As of July 31, the risk was rated green, the lowest risk category for every county.

"The green here is not like the green light at a drag strip," said Maine Center for Disease Control Director Dr. Nirav Shah. "The green light here is more like the green light at a car wash in that you enter slowly, you look around you with caution and you're prepared to stop at any time."

Shah used the analogy to underscore his point that in Maine's county-by-county color-coded system for schools, green or low-risk schools that allow in-person instruction would only be able to control COVID-19 in school communities if precautions like hand-washing, mask-wearing and social distancing are observed.

Under Maine's system, a yellow ranking for a county would mean that schools in that area have an elevated risk and could consider a mix of in-person and online instruction to reduce the amount of people in a school building at once.
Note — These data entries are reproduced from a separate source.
(** * OpenDoge server: the event dispatch engine

    A shallow embedding of [opendogeserver/server.py] (the [Server] class:
    [register], [handle_event], [serve]) and of [opendogeserver/auth.py]
    (the [AccountHandler]: [create_traveller], [check_account], [gen_id],
    [get_users]), with the properties of the dispatch engine proved over it.

    Conventions of the embedding:
    - a Python [str] is a [string]; its characters are code points below 256;
    - a Python [dict] used for its order ([events], the decoded message, the
      keyword arguments of a call) is an insertion-ordered association list,
      see [dict]; the two tables keyed by the connection address
      ([ip_requests], [wss_accounts]) are [gmap]s;
    - an exception is an explicit result; [exit()] is the [SystemExit]
      outcome, which nothing in the server catches;
    - [random], [uuid4], [bcrypt], [email_validator] and [pymongo] are
      collaborators: the first four are fields of [Environment] or draws from
      an explicit [Rng]; the collection [mdb.users] is a list of documents. *)

From stdpp Require Import gmap strings list fin_maps.
From Stdlib Require Import ZArith Ascii.

Open Scope string_scope.
Open Scope Z_scope.

(** ** Python values *)

(** The connection object handed to [serve]; the server only ever reads
    [wss.remote_address[0]]. *)
Record WebSocket := { remote_address : string * Z }.

Definition ip (wss : WebSocket) : string := fst (remote_address wss).

(** The values that travel through a message, a call and a reply. *)
#[warnings="-register-all"]
Inductive value :=
| VNone
| VBool (b : bool)
| VInt (n : Z)
| VStr (s : string)
| VList (l : list value)
| VWss (w : WebSocket).

(** ** Insertion-ordered dictionaries *)

(** A Python [dict]: keys in the order of their first insertion, each key
    once (see [dict_set_NoDup]). *)
Definition dict (V : Type) := list (string * V).

Section Dict.
Context {V : Type}.

(** [d[k]], [None] standing for [KeyError]. *)
Fixpoint dict_get (k : string) (d : dict V) : option V :=
  match d with
  | [] => None
  | (k', v) :: d' => if decide (k = k') then Some v else dict_get k d'
  end.

(** [k in d] *)
Definition dict_in (k : string) (d : dict V) : bool :=
  match dict_get k d with Some _ => true | None => false end.

(** [d[k] = v]: overwrites in place, or appends a new key. *)
Fixpoint dict_set (k : string) (v : V) (d : dict V) : dict V :=
  match d with
  | [] => [(k, v)]
  | (k', v') :: d' =>
      if decide (k = k') then (k, v) :: d' else (k', v') :: dict_set k v d'
  end.

(** [del d[k]] for a key that is present. *)
Fixpoint dict_del (k : string) (d : dict V) : dict V :=
  match d with
  | [] => []
  | (k', v') :: d' =>
      if decide (k = k') then d' else (k', v') :: dict_del k d'
  end.

(** [list(d.keys())] *)
Definition dict_keys (d : dict V) : list string := d.*1.

(** The dictionary built from a sequence of pairs, as [dict(pairs)] and the
    JSON decoder do: a later pair overwrites an earlier one with its key. *)
Definition dict_of (kvs : list (string * V)) : dict V :=
  fold_left (fun d kv => dict_set kv.1 kv.2 d) kvs [].
End Dict.

(** ** What the server imports *)

(** [server.py] and [auth.py] import the constants of
    [opendogeserver.constants] and the helpers of [opendogeserver.utilities],
    whose code is not part of the verified files, and the third-party
    [email_validator], [bcrypt] and [uuid].  The model takes them as an
    interface, and every general theorem below holds for each implementation
    of it. *)
Class Environment := {
  (** constants.IS_LOCAL: the in-memory/dev mode switch *)
  IS_LOCAL : bool;
  (** constants.IP_RATELIMIT_MAX: the rate-limit threshold *)
  IP_RATELIMIT_MAX : Z;
  (** utilities.to_camel_case(text) *)
  to_camel_case : string -> string;
  (** utilities.to_snake_case(text, flag) *)
  to_snake_case : string -> bool -> string;
  (** the wording of the text by which [check_loop_data] names the
      parameters that are missing *)
  missing_text : list string -> string;
  (** the formatter's naming convention for the [event] field of an error
      reply, from the event, the error kind and the fifth positional flag *)
  error_event : string -> string -> bool -> string;
  (** email_validator.validate_email: [Some msg] is [EmailNotValidError(msg)] *)
  validate_email : string -> option string;
  (** bcrypt.gensalt(rounds=13), as a function of the random draw *)
  gensalt : nat -> string;
  (** bcrypt.hashpw(password, salt); [None] is the [ValueError] that bcrypt
      raises on a password it refuses (a NUL byte, or more bytes than it
      takes, depending on its version) *)
  hashpw : string -> string -> option string;
  (** str(uuid4()), as a function of the random draw *)
  uuid4 : nat -> string
}.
A red ranking would mean there is a high risk of COVID-19 spread and that the state would advise against in-person classes in that county.

"We will continue to support our schools through financial resources and guidance," said Pender Makin, the commissioner of Maine's Department of Education.

Makin explained however, that Maine's constitution puts the control of schools in mostly local hands, which means that while the state can issue advisories, local communities would have no formal obligation to follow them.

That also means it is possible that some areas may not see equitable application of safety measures or resources provided by the state, even if they are available.

"I wish I could say that all schools in our state were equally or equitably resourced," said Makin. "If anyone is feeling under resourced or nervous, they should reach out [to state officials]."

The next county-by-county update for Maine's color-coded system is expected in mid-August.